▸ **WHAT THE TASK ASKS**
Return only that part of the material below which starts with the line containing "c ← ceil_scaled_denominator" and goes on through the line containing "Ok (numerator <=? maximum_numerator).", restated exactly.

▸ **RECORDS SUPPLIED**
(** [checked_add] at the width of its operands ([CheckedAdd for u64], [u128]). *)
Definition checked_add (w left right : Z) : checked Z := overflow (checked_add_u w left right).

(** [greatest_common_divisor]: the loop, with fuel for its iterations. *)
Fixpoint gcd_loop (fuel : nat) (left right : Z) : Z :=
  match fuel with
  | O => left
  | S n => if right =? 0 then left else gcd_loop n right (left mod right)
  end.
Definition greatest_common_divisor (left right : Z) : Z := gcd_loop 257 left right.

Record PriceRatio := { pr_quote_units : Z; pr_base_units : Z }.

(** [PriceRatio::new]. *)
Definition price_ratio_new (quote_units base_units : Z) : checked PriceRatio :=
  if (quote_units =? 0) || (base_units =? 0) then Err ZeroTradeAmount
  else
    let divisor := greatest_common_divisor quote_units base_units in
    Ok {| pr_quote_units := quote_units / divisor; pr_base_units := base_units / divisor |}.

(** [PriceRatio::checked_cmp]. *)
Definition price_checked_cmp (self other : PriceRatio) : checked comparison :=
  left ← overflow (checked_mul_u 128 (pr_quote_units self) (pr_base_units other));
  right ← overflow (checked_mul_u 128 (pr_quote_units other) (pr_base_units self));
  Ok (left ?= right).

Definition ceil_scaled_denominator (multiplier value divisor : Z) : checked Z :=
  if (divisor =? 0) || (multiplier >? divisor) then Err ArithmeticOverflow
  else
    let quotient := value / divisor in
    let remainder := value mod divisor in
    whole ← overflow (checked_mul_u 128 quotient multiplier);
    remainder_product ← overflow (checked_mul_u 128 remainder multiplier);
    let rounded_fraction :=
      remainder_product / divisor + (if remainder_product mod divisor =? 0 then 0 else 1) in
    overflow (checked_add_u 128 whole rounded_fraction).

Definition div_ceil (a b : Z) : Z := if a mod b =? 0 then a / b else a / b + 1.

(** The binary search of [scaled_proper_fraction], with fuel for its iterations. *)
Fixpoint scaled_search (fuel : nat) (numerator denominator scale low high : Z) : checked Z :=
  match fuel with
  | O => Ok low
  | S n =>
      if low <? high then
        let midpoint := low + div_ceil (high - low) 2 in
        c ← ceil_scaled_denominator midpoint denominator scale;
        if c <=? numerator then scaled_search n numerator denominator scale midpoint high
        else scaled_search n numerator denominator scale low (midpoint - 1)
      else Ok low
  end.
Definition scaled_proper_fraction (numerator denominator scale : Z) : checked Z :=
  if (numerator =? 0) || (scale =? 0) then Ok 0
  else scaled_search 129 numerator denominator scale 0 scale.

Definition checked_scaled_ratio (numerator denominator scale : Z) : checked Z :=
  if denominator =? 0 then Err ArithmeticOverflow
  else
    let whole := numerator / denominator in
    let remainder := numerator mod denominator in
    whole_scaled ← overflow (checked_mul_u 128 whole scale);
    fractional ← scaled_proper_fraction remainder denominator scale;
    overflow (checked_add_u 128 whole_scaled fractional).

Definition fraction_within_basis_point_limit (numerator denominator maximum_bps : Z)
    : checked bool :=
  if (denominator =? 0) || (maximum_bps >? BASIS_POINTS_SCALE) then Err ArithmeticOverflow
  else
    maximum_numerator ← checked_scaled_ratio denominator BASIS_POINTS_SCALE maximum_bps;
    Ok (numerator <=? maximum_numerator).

---

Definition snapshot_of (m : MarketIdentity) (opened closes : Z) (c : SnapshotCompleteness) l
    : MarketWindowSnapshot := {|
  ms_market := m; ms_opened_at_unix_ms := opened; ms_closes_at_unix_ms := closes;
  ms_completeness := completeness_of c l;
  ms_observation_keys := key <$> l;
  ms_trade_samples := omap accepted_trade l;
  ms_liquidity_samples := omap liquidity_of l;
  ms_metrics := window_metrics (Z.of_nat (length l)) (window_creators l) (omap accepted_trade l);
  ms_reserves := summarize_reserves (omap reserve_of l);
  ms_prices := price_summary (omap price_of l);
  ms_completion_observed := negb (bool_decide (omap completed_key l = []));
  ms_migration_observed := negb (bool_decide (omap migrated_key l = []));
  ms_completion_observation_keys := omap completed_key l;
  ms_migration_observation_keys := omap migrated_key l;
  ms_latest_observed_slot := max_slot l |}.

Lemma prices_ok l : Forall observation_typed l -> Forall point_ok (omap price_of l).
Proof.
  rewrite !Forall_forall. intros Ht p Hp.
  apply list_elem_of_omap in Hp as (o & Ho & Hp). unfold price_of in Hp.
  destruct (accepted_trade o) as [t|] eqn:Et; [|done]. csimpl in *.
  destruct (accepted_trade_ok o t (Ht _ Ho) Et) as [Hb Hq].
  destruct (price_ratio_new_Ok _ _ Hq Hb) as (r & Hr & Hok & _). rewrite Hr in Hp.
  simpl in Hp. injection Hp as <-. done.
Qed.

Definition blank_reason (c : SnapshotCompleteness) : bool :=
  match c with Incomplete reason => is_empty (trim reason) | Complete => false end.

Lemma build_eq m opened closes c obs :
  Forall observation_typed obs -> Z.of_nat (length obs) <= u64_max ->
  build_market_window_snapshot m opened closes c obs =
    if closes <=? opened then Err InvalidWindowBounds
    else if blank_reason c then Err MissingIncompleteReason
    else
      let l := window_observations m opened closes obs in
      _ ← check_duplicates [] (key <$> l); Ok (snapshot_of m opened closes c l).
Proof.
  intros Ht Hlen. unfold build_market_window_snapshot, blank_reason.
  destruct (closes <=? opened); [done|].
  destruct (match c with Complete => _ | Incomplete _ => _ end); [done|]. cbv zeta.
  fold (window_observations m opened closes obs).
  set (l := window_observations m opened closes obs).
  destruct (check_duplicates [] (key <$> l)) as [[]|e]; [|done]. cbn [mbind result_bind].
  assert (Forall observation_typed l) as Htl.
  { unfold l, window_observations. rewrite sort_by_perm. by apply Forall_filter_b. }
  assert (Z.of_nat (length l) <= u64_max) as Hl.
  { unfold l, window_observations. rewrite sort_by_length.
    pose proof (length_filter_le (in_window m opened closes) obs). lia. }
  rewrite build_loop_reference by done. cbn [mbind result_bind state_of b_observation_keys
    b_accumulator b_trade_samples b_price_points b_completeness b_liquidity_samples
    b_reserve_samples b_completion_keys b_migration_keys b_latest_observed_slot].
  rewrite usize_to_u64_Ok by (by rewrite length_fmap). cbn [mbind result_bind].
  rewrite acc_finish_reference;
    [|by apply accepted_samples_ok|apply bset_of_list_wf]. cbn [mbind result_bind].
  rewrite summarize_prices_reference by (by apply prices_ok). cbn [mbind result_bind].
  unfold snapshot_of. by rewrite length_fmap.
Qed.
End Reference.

▸ **OUTPUT OF THE TASK**
        c ← ceil_scaled_denominator midpoint denominator scale;
        if c <=? numerator then scaled_search n numerator denominator scale midpoint high
        else scaled_search n numerator denominator scale low (midpoint - 1)
      else Ok low
  end.
Definition scaled_proper_fraction (numerator denominator scale : Z) : checked Z :=
  if (numerator =? 0) || (scale =? 0) then Ok 0
  else scaled_search 129 numerator denominator scale 0 scale.

Definition checked_scaled_ratio (numerator denominator scale : Z) : checked Z :=
  if denominator =? 0 then Err ArithmeticOverflow
  else
    let whole := numerator / denominator in
    let remainder := numerator mod denominator in
    whole_scaled ← overflow (checked_mul_u 128 whole scale);
    fractional ← scaled_proper_fraction remainder denominator scale;
    overflow (checked_add_u 128 whole_scaled fractional).

Definition fraction_within_basis_point_limit (numerator denominator maximum_bps : Z)
    : checked bool :=
  if (denominator =? 0) || (maximum_bps >? BASIS_POINTS_SCALE) then Err ArithmeticOverflow
  else
    maximum_numerator ← checked_scaled_ratio denominator BASIS_POINTS_SCALE maximum_bps;
    Ok (numerator <=? maximum_numerator).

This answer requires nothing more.